D’anciens patients ont déposé plainte auprès du Procureur de la République dans l’espoir que des poursuites pénales soient engagées contre lui.


Rappel de salaire : c’est à l’employeur de démontrer que le salarié refusait de travailler.

 

Une cour d’appel, pour débouter le salarié de sa demande de paiement de rappel de salaire pour une période de 18 mois, avait retenu que le salarié ne démontrait pas qu’il était resté à la disposition de son employeur pendant cette période.

La Cour de cassation énonce cependant que la cour d’appel, pour statuer ainsi, aurait dû constater que l’employeur démontrait que le salarié avait refusé d’exécuter son travail ou ne s’était pas tenu à sa disposition, et a ainsi inversé la charge de la preuve. L’arrêt d’appel est cassé.

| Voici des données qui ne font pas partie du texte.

(* ===== verification/Ports.v ===== *)
(** * What a shard asks of its log and of its parts (internal/engine/ports.go)

    The shard is written against interfaces: the write-ahead log, the part
    manager with its writers, readers and batch readers, and the files of the
    shard directory.  [WalStore] and [PartStore] are these interfaces.  Every
    call is a step on the state of the store, kept also when it fails: [W] is
    the log with its directory, [D] the shard directory with the caches of the
    open parts; [P], [X] and [B] are the handles of an open part, of a writer
    and of a batch reader. *)
From S2P Require Import Prelude Model WalRoundtrip WalLog Runtime Versions StoreSpec MemTheorems EngineMerge QueryMerge SstMeta SstPack.
From stdpp Require Import prelude strings list.
From Stdlib Require Import ZArith Lia.
#[local] Open Scope Z_scope.

(** [walStore] and [typedWalStore]; [wal_Open] is [deps.openWAL] on the
    directory the closed log left. *)
Class WalStore (W : Type) := {
  wal_Open : step W unit;
  wal_Append : list ResolvedPoint -> bool -> step W unit;
  wal_AppendTyped : ResolvedTypedBatch -> list Z -> bool -> step W unit;
  wal_AppendTombstones : list Tombstone -> bool -> step W unit;
  wal_ReplayRecords : step W (list WalRecord);
  wal_Checkpoint : step W unit;
  wal_Close : step W unit;
}.

(** [partManager], [partReader], [partWriter], [seriesBatchReader] and
    [fileOps]; [fs_ReadDir] lists the shard directory: names, and whether they
    are directories. *)
Class PartStore (D P X B : Type) := {
  pt_LoadManifest : step D Manifest;
  pt_WriteManifest : Manifest -> step D unit;
  pt_OpenPart : bytes -> step D P;
  pt_OpenPartTrusted : bytes -> step D P;
  pt_NewWriter : Z -> bytes -> WriteOptions -> step D X;
  pw_AddSeries : X -> list ColumnData -> step D X;
  pw_Close : X -> step D PartMeta;
  pw_Abort : X -> step D unit;
  pr_Meta : P -> PartMeta;
  pr_Close : P -> step D unit;
  pr_ScanColumns : P -> StorageQuery -> step D ColumnStream;
  pr_SeriesIDs : P -> StorageQuery -> step D (list Z);
  pr_QuerySeriesIDs : P -> StorageQuery -> list Z -> step D (list ColumnData);
  pt_NewSeriesBatchReader : P -> StorageQuery -> step D B;
  br_SeriesCount : B -> Z;
  br_AppendSeriesIDs : B -> list Z -> list Z;
  br_QuerySeriesID : B -> Z -> step D (list ColumnData);
  fs_RemoveAll : bytes -> step D unit;
  fs_AvailableBytes : step D Z;
  fs_directorySize : D -> bytes -> outcome Z;
  fs_ReadDir : step D (list (bytes * bool));
}.

(** [filepath.Base] of a path: what follows the last separator. *)
Definition baseName (path : bytes) : bytes :=
  foldl (fun base b => if b =? 47 then [] else base ++ [b]) [] path.

(** ** The contract of the log

    [wal_holds w points tombstones]: replaying the log returns these points
    (their fields possibly in another order) and these tombstones.  A call that
    fails may still have taken effect: the record may have been written before
    its fsync failed.  Opening and replaying can fail only when the store is not
    [wal_healthy]. *)
Definition replayed_as (p p' : ResolvedPoint) : Prop :=
  p' = mkResolvedPoint (rp_Database p) (rp_RetentionPolicy p) (rp_Measurement p) (rp_Tags p)
         (rp_SeriesID p) (rp_Timestamp p) (rp_WriteSeq p) (rp_Fields p') /\ rp_Fields p' ≡ₚ rp_Fields p.
Class WalLaws (W : Type) `{WalStore W} := {
  wal_holds : W -> list ResolvedPoint -> list Tombstone -> Prop;
  wal_accepts : list ResolvedPoint -> Prop;
  wal_accepts_typed : ResolvedTypedBatch -> list Z -> Prop;
  wal_accepts_tombstone : Tombstone -> Prop;
  wal_healthy : W -> Prop;
  wal_Open_spec w points ts : wal_holds w points ts ->
    ends (fun _ w' => wal_holds w' points ts /\ (wal_healthy w -> wal_healthy w'))
         (fun _ w' => wal_holds w' points ts /\ ~ wal_healthy w) (wal_Open w);
  wal_Append_spec w points ts batch sync : wal_holds w points ts -> wal_accepts batch ->
    ends (fun _ w' => wal_holds w' (points ++ batch) ts /\ (wal_healthy w -> wal_healthy w'))
         (fun _ w' => (wal_holds w' points ts \/ wal_holds w' (points ++ batch) ts) /\ (wal_healthy w -> wal_healthy w')) (wal_Append batch sync w);
  wal_AppendTyped_spec w points ts batch rows rowPoints sync : wal_holds w points ts ->
    resolvedPointsFromTypedBatch batch rows = Ok rowPoints -> wal_accepts_typed batch rows ->
    ends (fun _ w' => wal_holds w' (points ++ rowPoints) ts /\ (wal_healthy w -> wal_healthy w'))
         (fun _ w' => (wal_holds w' points ts \/ wal_holds w' (points ++ rowPoints) ts) /\ (wal_healthy w -> wal_healthy w')) (wal_AppendTyped batch rows sync w);
  wal_AppendTombstones_spec w points ts t sync : wal_holds w points ts -> wal_accepts_tombstone t ->
    ends (fun _ w' => wal_holds w' points (ts ++ [t]) /\ (wal_healthy w -> wal_healthy w'))
         (fun _ w' => (wal_holds w' points ts \/ wal_holds w' points (ts ++ [t])) /\ (wal_healthy w -> wal_healthy w')) (wal_AppendTombstones [t] sync w);
  wal_ReplayRecords_spec w points ts : wal_holds w points ts ->
    ends (fun records w' => wal_holds w' points ts /\ (wal_healthy w -> wal_healthy w') /\
            Forall2 replayed_as points (concat (rec_Points <$> records)) /\ ts = concat (rec_Tombstones <$> records))
         (fun _ w' => wal_holds w' points ts /\ ~ wal_healthy w) (wal_ReplayRecords w);
  wal_Checkpoint_spec w points ts : wal_holds w points ts ->
    ends (fun _ w' => wal_holds w' [] [] /\ (wal_healthy w -> wal_healthy w'))
         (fun _ w' => (wal_holds w' points ts \/ wal_holds w' [] []) /\ (wal_healthy w -> wal_healthy w')) (wal_Checkpoint w);
  wal_Close_spec w points ts : wal_holds w points ts ->
    ends (fun _ w' => wal_holds w' points ts /\ (wal_healthy w -> wal_healthy w'))
         (fun _ w' => wal_holds w' points ts /\ (wal_healthy w -> wal_healthy w')) (wal_Close w);
}.

(** ** The contract of the parts

    [pd_part d path meta columns]: the directory holds at [path] a complete
    part that stores [columns]; [pd_open d p columns]: the handle [p] serves
    them.  Calls keep everything they are not about ([keeps]); reading can fail
    only when the store is not [pd_healthy], writing can always fail.  A writer
    stores what it was given when the columns are [pd_storable]. *)
Definition windowed_by (start end_ : Z) (id : Z) : StorageQuery := rangeQuery {[ id ]} ∅ start end_.
(** A list of series ids that misses no stored series. *)
Definition covers_series (columns : list ColumnData) (start end_ : Z) (ids : list Z) : Prop :=
  forall c s, c ∈ columns -> s ∈ cd_Samples c -> in_range start end_ s = true -> cd_SeriesID c ∈ ids.

Class PartView (D P X B : Type) := {
  pd_manifest : D -> Manifest;
  pd_part : D -> bytes -> PartMeta -> list ColumnData -> Prop;
  pd_open : D -> P -> list ColumnData -> Prop;
  pd_writing : D -> X -> Z -> bytes -> WriteOptions -> list (list ColumnData) -> Prop;
  pd_reader : D -> B -> Z -> Z -> list ColumnData -> Prop;
  pd_healthy : D -> Prop;
  pd_storable : WriteOptions -> list (list ColumnData) -> Prop;
  pd_query : StorageQuery -> Prop;
  pd_path : bytes -> bytes;
}.
Section frames.
  Context {D P X B : Type} `{PartView D P X B}.
(** What survives a call: the handles that [alive] selects and the parts at
    the paths that [here] selects. *)
Record keeps (alive : P -> Prop) (here : bytes -> Prop) (d d' : D) : Prop := {
  kp_healthy : pd_healthy d -> pd_healthy d';
  kp_part path meta cols : here path -> pd_part d path meta cols -> pd_part d' path meta cols;
  kp_open p cols : alive p -> pd_open d p cols -> pd_open d' p cols;
  kp_writing x level id opts gs : pd_writing d x level id opts gs -> pd_writing d' x level id opts gs;
  kp_reader b start end_ cols : pd_reader d b start end_ cols -> pd_reader d' b start end_ cols;
}.
Definition all {A} (_ : A) : Prop := True.
(** A call that changes nothing visible. *)
Definition unchanged (d d' : D) : Prop := keeps all all d d' /\ pd_manifest d' = pd_manifest d.
(** A reading call: it fails only when the store is not healthy. *)
Definition reads {A} (Q : A -> D -> Prop) (d : D) : outcome A * D -> Prop :=
  ends (fun a d' => unchanged d d' /\ Q a d') (fun _ d' => unchanged d d' /\ ~ pd_healthy d).
Lemma unchanged_refl d : unchanged d d.
Proof. repeat split; auto. Qed.
Lemma unchanged_trans d1 d2 d3 : unchanged d1 d2 -> unchanged d2 d3 -> unchanged d1 d3.
Proof.
  intros [[h1 p1 o1 w1 r1] m1] [[h2 p2 o2 w2 r2] m2].
  split; [split; [by eauto|..]|congruence]; intros; [apply p2, p1|apply o2, o1|apply w2, w1|apply r2, r1]; done.
Qed.
End frames.

Class PartLaws (schema : Z * Z -> Z) (D P X B : Type) `{PartStore D P X B} `{PartView D P X B} : Prop := {
  pd_path_base id : 47 ∉ id -> baseName (pd_path id) = id;
  pt_LoadManifest_spec d :
    reads (fun m _ => mf_Sequence m = mf_Sequence (pd_manifest d) /\ mf_Parts m ≡ₚ mf_Parts (pd_manifest d)) d
      (pt_LoadManifest d);
  pt_WriteManifest_spec d m :
    ends (fun _ d' => keeps all all d d' /\ pd_manifest d' = m) (fun _ d' => unchanged d d') (pt_WriteManifest m d);
  pt_OpenPart_spec d path meta cols : pd_part d path meta cols ->
    reads (fun p d' => pd_open d' p cols /\ pr_Meta p = meta) d (pt_OpenPart path d);
  pt_OpenPartTrusted_spec d path meta cols : pd_part d path meta cols ->
    reads (fun p d' => pd_open d' p cols /\ pr_Meta p = meta) d (pt_OpenPartTrusted path d);
  pt_NewWriter_spec d level id opts :
    ends (fun x d' => unchanged d d' /\ pd_writing d' x level id opts []) (fun _ d' => unchanged d d')
      (pt_NewWriter level id opts d);
  pw_AddSeries_spec d x level id opts gs g : pd_writing d x level id opts gs ->
    ends (fun x' d' => unchanged d d' /\ pd_writing d' x' level id opts (gs ++ [g])) (fun _ d' => unchanged d d')
      (pw_AddSeries x g d);
  pw_Close_spec d x level id opts gs : pd_writing d x level id opts gs -> pd_storable opts gs ->
    ends (fun meta d' => keeps all (fun path => path <> pd_path id) d d' /\ pd_manifest d' = pd_manifest d /\
            pm_ID meta = id /\ pm_Level meta = level /\ pm_Path meta = pd_path id /\
            pd_part d' (pd_path id) meta (concat gs))
         (fun _ d' => keeps all (fun path => path <> pd_path id) d d' /\ pd_manifest d' = pd_manifest d) (pw_Close x d);
  pw_Abort_spec d x : ends (fun _ d' => unchanged d d') (fun _ d' => unchanged d d') (pw_Abort x d);
  pr_Close_spec d p :
    ends (fun _ d' => keeps (fun p' => pm_ID (pr_Meta p') <> pm_ID (pr_Meta p)) all d d' /\ pd_manifest d' = pd_manifest d)
         (fun _ d' => keeps (fun p' => pm_ID (pr_Meta p') <> pm_ID (pr_Meta p)) all d d' /\ pd_manifest d' = pd_manifest d)
         (pr_Close p d);
  pr_ScanColumns_spec d p cols query : pd_open d p cols -> pd_query query ->
    reads (fun stream _ => cs_err stream = None /\ answers schema query (fun k => of_column k cols) (cs_items stream)) d
      (pr_ScanColumns p query d);
  pr_SeriesIDs_spec d p cols start end_ : pd_open d p cols -> pd_query (rangeQuery ∅ ∅ start end_) ->
    reads (fun ids _ => covers_series cols start end_ ids) d (pr_SeriesIDs p (rangeQuery ∅ ∅ start end_) d);
  pr_QuerySeriesIDs_spec d p cols start end_ id : pd_open d p cols -> pd_query (rangeQuery ∅ ∅ start end_) ->
    reads (fun out _ => answers schema (windowed_by start end_ id) (fun k => of_column k cols) out) d
      (pr_QuerySeriesIDs p (rangeQuery ∅ ∅ start end_) [id] d);
  pt_NewSeriesBatchReader_spec d p cols start end_ : pd_open d p cols -> pd_query (rangeQuery ∅ ∅ start end_) ->
    reads (fun b d' => pd_reader d' b start end_ cols) d (pt_NewSeriesBatchReader p (rangeQuery ∅ ∅ start end_) d);
  br_AppendSeriesIDs_spec d b cols start end_ ids : pd_reader d b start end_ cols ->
    exists own, br_AppendSeriesIDs b ids = ids ++ own /\ covers_series cols start end_ own;
  br_QuerySeriesID_spec d b cols start end_ id : pd_reader d b start end_ cols ->
    reads (fun out _ => answers schema (windowed_by start end_ id) (fun k => of_column k cols) out) d
      (br_QuerySeriesID b id d);
  fs_RemoveAll_spec d path :
    ends (fun _ d' => keeps (fun p => baseName (pm_Path (pr_Meta p)) <> baseName path)
                            (fun path' => baseName path' <> baseName path) d d' /\ pd_manifest d' = pd_manifest d)
         (fun _ d' => keeps (fun p => baseName (pm_Path (pr_Meta p)) <> baseName path)
                            (fun path' => baseName path' <> baseName path) d d' /\ pd_manifest d' = pd_manifest d)
         (fs_RemoveAll path d);
  fs_AvailableBytes_spec d : ends (fun _ d' => unchanged d d') (fun _ d' => unchanged d d') (fs_AvailableBytes d);
  fs_ReadDir_spec d : ends (fun entries d' => unchanged d d' /\ Forall (fun e => baseName e.1 = e.1) entries)
                           (fun _ d' => unchanged d d') (fs_ReadDir d);
  fs_directorySize_spec d path p : fs_directorySize d path <> Panic p;
}.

Cass. soc. 13-2-2019 n° 17-21176

 


Infection nosocomiale : est seul responsable l’établissement dans lequel a été pratiquée l’intervention.

Le patient victime avait conclu un contrat d’hospitalisation avec un établissement de santé privé.

Cet établissement faisait cependant partie d’un groupement de coopération sanitaire conclu avec un établissement de santé public. L’intervention chirurgicale a été pratiquée par un médecin libéral au sein de l’établissement de santé public, dans lequel le patient avait contracté une infection nosocomiale. Le patient assigna en responsabilité et en indemnisation uniquement le centre hospitalier privé avec lequel il avait conclu le contrat. La cour d’appel a cependant rejeté sa demande.

La Cour de cassation confirme cette décision : même lorsqu’un groupement de coopération sanitaire a été conclu entre deux établissements de santé, seul celui dans lequel les soins ont été réalisés peut être responsable de plein droit des dommages résultant de l’infection nosocomiale. La responsabilité de l’hôpital privé n’était donc pas engagée.

Cass. Civ. 1re, 3 mai 2018, n° 17-13.561


Un chirurgien de l’hôpital de Laon accusé d’erreur médicale

En juillet 2012, une jeune femme décide d’avoir recours à une sleeve gastrectomie, intervention consistant en une ablation partielle de l’estomac.

Opérée, la jeune femme se réveille dans d’atroces souffrances : les sutures ont craqué et après un transfert à l’hôpital parisien de Bichat, elle est de nouveau opérée. Le constat de l’opération est alarmant, son estomac nécrosé lui est retiré.

La victime a décidé de porter plainte contre le chirurgien, qui avait déjà été mis en examen pour trois homicides involontaires et accumule les plaintes, ayant fait une quarantaine de victimes au total.

En attendant un procès pénal attendu d’ici fin 2019, les expertises et contre-expertises s’enchaînent.


Refuser de travailler avec un collègue peut constituer une faute grave

La Cour de cassation énonce que lorsqu’une salariée, postérieurement à un précédent avertissement, avait refusé de travailler avec un collègue de son service qu’elle avait violemment pris à partie à plusieurs reprises, ce comportement constitue une faute grave.

Cass. soc. 6-3-2019 n° 17-24605


Prise d’acte de la rupture : pas besoin de mise en demeure préalable.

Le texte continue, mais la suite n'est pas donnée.